• Work to be completed:
Whichever lines of the material contain "Theorem", copy each of them.

• Data for review:
******
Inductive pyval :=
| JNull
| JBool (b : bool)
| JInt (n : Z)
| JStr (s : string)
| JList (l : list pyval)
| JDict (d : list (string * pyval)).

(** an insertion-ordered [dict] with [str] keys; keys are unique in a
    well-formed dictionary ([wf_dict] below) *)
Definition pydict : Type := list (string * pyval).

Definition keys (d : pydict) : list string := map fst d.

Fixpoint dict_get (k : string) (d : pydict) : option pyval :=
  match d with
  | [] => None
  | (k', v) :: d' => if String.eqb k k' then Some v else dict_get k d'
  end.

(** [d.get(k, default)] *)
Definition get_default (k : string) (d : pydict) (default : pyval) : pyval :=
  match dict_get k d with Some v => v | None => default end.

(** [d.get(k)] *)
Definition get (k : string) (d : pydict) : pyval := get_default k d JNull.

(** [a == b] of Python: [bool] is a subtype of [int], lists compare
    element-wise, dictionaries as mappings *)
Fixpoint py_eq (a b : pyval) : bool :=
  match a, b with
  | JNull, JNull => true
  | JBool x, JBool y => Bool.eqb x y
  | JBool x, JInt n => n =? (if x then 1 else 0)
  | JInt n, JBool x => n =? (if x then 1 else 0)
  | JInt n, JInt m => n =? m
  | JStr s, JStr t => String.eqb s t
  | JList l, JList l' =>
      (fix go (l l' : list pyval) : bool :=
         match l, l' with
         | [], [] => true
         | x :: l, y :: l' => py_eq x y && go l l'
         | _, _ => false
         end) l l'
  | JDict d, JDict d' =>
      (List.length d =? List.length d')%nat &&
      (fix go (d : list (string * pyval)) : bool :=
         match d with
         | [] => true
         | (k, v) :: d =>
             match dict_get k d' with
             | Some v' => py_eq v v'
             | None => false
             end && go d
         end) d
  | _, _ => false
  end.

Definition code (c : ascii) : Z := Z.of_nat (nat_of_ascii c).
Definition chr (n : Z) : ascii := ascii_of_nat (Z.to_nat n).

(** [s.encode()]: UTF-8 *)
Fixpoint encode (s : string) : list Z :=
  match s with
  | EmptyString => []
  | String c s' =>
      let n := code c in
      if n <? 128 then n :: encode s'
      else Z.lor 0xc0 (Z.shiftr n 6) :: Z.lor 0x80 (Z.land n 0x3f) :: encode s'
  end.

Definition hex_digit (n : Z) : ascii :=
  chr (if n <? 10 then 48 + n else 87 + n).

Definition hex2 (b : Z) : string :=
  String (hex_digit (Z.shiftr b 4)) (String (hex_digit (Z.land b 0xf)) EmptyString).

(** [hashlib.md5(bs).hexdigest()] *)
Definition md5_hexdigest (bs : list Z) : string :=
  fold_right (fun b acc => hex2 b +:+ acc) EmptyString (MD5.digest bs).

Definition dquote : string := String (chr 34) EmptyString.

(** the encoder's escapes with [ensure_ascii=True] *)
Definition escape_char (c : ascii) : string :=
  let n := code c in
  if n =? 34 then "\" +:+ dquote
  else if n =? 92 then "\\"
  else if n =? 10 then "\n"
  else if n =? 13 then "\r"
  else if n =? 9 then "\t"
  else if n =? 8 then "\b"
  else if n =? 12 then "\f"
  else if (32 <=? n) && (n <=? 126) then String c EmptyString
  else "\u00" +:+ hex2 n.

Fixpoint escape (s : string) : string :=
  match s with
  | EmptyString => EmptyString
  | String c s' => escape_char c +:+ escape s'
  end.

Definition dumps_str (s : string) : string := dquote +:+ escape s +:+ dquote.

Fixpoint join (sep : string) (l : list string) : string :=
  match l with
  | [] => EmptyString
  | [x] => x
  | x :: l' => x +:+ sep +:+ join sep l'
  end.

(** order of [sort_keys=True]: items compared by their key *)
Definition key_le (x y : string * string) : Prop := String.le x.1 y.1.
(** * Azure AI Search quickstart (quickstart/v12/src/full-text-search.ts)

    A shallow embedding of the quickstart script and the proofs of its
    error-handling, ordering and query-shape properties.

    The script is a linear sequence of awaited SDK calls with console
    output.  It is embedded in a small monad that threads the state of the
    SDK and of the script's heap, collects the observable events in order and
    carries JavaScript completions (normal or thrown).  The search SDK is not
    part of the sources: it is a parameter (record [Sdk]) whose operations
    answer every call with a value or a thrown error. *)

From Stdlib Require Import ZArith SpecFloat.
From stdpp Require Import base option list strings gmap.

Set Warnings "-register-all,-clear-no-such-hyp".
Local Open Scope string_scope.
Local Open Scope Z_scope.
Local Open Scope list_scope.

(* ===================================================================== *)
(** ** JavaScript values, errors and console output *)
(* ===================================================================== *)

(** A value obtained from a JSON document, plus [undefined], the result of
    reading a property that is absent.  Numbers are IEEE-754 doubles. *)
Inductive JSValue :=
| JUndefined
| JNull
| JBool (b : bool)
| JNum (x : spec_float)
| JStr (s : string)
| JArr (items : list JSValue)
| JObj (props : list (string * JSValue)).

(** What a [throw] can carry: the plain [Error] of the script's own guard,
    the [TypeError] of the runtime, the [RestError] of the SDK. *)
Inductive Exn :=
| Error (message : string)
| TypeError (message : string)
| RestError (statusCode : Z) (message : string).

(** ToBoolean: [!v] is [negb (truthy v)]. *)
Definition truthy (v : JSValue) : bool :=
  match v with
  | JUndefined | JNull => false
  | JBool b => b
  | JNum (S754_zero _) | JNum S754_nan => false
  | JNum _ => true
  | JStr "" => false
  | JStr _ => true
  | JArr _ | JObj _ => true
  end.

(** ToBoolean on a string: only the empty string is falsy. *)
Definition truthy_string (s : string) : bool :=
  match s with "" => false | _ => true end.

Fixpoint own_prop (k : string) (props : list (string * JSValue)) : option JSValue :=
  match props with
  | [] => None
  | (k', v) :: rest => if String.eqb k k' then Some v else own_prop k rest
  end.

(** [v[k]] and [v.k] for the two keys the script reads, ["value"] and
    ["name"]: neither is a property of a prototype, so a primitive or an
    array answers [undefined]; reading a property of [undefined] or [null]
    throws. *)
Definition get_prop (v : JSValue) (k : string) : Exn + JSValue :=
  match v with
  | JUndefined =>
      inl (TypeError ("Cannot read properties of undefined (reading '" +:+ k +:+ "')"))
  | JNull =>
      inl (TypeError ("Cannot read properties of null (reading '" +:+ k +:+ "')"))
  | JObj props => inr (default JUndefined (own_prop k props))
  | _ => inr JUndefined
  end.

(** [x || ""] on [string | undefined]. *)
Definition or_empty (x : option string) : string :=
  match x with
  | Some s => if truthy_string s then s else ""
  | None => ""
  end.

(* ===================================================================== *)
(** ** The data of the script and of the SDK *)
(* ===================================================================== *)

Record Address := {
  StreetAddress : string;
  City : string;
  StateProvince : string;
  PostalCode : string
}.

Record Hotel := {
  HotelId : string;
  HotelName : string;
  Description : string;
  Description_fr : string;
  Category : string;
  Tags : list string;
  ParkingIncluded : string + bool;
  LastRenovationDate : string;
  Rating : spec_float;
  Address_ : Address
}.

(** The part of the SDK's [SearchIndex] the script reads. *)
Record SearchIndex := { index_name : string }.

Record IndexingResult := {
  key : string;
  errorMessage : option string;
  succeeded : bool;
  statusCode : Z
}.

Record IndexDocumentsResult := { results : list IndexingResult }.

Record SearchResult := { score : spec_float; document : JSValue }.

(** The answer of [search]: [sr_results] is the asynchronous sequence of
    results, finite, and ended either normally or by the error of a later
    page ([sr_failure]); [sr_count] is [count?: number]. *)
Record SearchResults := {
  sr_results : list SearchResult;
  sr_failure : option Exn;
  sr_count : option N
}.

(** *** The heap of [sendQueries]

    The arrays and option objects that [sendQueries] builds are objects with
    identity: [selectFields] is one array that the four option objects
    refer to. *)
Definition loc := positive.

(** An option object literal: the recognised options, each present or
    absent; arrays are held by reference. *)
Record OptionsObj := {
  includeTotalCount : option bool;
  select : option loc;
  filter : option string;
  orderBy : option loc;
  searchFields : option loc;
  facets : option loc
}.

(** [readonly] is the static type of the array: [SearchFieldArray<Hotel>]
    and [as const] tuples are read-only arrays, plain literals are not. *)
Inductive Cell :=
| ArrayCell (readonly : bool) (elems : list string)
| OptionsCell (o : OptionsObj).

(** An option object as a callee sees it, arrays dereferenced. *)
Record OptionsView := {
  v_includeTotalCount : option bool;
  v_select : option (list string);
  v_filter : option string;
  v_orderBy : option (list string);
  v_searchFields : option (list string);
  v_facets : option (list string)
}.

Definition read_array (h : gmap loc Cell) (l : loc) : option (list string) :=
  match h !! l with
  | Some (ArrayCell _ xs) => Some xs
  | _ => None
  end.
******
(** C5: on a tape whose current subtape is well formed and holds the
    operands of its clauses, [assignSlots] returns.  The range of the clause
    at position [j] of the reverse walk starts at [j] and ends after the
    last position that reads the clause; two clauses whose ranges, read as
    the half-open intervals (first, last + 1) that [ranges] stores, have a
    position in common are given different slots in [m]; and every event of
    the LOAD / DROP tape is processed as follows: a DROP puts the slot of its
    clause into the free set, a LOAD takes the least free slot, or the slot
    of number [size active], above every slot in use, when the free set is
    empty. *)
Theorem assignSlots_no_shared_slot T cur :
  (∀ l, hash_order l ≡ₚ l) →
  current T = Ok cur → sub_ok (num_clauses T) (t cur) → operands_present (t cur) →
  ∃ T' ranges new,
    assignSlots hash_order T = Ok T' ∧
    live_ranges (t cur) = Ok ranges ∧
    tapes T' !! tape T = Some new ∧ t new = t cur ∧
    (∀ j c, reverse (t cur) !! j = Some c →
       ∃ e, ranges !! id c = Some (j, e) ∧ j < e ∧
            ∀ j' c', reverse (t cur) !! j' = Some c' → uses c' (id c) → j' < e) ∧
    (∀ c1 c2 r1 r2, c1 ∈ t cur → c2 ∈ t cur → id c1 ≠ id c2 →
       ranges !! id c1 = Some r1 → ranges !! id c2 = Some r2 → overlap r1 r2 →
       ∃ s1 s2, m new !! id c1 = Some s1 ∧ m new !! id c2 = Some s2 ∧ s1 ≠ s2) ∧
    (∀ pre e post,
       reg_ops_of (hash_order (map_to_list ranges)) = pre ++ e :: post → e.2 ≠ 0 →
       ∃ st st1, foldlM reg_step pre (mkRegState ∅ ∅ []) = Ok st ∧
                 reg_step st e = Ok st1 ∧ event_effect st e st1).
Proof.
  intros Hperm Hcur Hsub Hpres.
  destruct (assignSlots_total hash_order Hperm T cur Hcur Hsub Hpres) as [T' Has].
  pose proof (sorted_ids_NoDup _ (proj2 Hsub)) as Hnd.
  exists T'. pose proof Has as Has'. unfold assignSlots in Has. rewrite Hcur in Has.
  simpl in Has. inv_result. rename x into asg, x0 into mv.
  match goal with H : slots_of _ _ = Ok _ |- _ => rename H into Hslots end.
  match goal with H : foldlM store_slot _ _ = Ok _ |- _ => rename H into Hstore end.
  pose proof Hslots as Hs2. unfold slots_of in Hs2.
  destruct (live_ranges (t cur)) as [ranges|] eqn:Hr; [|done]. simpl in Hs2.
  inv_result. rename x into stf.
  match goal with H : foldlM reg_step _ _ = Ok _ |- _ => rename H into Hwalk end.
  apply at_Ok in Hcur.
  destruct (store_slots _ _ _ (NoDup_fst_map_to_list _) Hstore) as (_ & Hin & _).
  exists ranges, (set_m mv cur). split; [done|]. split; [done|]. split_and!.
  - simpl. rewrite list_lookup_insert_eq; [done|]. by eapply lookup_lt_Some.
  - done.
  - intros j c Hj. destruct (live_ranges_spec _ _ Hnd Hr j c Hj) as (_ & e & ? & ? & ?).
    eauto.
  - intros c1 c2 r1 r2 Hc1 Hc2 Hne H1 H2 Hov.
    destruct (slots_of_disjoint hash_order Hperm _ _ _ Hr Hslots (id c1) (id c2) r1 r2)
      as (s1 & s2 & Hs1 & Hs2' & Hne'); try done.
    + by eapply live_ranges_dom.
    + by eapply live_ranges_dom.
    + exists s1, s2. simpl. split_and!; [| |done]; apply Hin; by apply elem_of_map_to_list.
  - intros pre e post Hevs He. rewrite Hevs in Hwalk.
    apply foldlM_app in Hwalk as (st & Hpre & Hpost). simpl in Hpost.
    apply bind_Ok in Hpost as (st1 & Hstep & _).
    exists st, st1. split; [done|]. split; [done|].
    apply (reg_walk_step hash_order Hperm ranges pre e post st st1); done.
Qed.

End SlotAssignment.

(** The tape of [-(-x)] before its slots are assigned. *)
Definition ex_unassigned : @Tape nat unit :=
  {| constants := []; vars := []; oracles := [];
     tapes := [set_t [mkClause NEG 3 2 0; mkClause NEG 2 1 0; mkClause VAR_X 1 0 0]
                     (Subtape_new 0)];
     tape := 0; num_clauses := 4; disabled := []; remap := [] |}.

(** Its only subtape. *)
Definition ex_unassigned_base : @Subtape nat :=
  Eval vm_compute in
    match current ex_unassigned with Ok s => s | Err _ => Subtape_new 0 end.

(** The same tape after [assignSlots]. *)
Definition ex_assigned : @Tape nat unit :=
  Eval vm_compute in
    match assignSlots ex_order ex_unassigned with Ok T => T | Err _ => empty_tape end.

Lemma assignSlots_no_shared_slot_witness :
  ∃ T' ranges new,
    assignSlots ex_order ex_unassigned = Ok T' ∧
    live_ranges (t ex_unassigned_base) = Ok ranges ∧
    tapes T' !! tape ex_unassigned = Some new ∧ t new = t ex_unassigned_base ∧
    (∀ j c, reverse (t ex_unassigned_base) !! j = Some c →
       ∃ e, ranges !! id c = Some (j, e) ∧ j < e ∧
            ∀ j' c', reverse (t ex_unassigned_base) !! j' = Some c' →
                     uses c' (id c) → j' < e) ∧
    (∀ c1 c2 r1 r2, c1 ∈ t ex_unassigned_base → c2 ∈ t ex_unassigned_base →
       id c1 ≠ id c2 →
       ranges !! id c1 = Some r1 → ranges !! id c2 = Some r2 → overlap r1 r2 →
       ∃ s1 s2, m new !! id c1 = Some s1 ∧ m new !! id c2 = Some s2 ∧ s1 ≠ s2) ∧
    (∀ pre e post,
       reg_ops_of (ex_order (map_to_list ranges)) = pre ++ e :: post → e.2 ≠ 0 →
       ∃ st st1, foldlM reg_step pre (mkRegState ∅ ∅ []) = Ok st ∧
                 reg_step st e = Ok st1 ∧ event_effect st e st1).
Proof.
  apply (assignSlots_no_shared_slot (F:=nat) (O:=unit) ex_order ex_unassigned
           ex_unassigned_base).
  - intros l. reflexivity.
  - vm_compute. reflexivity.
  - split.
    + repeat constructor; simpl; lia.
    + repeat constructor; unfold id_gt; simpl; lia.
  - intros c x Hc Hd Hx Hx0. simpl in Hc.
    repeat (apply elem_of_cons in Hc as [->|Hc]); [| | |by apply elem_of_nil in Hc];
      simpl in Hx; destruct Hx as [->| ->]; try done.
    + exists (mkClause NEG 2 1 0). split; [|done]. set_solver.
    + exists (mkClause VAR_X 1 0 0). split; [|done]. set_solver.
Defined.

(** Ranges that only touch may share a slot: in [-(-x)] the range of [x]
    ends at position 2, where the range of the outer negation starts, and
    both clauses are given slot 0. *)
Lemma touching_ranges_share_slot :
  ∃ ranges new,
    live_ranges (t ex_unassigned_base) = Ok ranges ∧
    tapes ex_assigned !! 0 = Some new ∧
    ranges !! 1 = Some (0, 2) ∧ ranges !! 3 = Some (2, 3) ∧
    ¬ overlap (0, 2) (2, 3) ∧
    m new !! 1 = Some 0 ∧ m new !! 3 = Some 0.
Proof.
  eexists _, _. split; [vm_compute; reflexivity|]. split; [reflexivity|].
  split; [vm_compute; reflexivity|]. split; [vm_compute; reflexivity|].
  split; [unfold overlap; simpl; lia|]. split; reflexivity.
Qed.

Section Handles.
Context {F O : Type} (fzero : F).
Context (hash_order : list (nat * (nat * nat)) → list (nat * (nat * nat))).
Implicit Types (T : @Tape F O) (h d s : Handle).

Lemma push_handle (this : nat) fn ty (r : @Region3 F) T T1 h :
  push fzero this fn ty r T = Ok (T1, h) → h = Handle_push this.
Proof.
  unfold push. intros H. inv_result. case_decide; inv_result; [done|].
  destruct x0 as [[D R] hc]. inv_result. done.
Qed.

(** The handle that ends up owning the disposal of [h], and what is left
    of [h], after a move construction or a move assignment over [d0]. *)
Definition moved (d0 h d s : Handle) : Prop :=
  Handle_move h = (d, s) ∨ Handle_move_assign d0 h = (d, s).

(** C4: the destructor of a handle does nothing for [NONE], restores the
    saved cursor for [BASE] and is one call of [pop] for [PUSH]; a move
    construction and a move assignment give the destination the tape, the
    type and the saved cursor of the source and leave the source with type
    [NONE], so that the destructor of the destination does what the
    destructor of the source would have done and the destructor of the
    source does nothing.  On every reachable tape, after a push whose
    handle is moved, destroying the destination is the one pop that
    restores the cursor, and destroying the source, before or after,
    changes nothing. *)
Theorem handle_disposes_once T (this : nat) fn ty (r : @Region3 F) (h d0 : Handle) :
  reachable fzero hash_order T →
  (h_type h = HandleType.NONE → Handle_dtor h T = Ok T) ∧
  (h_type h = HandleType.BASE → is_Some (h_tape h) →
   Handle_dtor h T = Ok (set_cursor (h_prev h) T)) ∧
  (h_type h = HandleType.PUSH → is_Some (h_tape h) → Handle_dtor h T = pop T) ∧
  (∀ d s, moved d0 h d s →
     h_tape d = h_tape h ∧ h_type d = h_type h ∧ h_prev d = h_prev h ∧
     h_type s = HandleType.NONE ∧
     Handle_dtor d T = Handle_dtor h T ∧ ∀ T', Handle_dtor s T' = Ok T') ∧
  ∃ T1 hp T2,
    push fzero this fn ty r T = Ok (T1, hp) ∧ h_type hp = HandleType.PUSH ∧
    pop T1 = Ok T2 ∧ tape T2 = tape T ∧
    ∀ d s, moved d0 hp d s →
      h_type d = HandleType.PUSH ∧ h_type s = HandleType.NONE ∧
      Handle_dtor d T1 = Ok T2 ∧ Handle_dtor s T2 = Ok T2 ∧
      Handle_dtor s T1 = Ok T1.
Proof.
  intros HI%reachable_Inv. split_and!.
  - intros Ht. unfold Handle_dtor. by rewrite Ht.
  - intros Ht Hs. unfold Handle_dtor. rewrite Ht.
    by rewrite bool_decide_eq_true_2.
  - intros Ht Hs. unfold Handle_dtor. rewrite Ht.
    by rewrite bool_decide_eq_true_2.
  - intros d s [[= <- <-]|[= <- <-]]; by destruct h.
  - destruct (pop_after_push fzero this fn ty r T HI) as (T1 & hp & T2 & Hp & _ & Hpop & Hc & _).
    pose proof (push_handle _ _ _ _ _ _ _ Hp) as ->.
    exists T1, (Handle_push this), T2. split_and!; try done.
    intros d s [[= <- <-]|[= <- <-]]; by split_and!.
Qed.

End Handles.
******
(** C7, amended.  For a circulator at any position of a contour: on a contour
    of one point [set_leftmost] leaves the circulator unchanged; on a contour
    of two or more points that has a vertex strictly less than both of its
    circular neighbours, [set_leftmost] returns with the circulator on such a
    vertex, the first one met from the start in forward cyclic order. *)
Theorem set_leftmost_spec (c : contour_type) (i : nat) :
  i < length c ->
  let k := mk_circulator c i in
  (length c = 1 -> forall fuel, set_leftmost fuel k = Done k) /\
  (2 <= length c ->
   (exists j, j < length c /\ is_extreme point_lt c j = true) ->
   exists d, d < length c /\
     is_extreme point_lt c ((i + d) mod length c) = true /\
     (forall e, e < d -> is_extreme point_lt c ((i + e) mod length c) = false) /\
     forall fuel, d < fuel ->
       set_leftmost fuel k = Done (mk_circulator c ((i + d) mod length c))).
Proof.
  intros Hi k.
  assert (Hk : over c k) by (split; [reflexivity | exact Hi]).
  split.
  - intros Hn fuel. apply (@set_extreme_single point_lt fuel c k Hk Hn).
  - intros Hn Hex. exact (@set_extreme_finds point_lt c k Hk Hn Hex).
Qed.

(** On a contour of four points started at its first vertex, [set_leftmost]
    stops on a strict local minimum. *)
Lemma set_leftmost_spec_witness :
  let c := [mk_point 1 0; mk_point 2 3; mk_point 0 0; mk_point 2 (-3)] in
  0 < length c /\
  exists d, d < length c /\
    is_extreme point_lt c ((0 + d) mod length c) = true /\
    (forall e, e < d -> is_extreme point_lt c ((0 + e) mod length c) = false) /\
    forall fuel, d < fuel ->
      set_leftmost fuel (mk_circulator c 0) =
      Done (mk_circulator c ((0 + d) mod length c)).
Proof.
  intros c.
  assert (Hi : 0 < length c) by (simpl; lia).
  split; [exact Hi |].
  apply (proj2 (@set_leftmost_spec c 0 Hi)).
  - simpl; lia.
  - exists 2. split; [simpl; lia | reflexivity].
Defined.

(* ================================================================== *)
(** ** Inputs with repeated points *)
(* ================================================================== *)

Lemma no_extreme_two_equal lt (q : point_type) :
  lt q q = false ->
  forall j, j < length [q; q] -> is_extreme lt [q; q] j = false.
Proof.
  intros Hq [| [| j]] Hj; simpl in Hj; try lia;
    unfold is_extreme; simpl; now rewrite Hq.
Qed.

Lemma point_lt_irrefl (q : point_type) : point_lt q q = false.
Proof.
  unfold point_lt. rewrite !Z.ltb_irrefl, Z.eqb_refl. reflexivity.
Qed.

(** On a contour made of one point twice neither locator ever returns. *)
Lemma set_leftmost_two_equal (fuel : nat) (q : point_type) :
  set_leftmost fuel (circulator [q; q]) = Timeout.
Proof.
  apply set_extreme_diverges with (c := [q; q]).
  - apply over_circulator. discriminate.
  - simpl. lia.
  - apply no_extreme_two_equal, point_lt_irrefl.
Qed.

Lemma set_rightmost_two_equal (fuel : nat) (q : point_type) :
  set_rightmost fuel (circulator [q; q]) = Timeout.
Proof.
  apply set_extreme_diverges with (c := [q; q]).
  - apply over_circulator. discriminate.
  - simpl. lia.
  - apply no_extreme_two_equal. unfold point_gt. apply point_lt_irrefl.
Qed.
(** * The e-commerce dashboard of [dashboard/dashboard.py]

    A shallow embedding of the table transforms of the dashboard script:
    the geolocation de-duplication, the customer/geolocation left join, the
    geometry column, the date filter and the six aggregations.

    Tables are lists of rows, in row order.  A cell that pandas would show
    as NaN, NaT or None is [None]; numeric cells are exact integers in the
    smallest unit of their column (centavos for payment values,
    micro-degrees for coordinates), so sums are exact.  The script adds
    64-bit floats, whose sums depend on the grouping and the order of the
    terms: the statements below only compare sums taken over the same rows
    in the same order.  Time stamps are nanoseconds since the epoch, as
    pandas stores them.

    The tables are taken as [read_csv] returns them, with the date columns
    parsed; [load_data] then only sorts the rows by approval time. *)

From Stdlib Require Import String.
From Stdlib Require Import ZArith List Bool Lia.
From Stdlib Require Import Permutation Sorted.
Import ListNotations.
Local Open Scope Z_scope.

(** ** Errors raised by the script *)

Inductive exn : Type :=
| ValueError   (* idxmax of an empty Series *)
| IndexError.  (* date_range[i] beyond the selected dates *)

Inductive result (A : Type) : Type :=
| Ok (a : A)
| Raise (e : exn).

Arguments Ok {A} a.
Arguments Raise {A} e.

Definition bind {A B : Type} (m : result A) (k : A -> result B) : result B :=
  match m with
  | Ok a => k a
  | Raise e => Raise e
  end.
******
• Exercise answer:
Theorem assignSlots_no_shared_slot T cur :
Theorem handle_disposes_once T (this : nat) fn ty (r : @Region3 F) (h d0 : Handle) :
Theorem set_leftmost_spec (c : contour_type) (i : nat) :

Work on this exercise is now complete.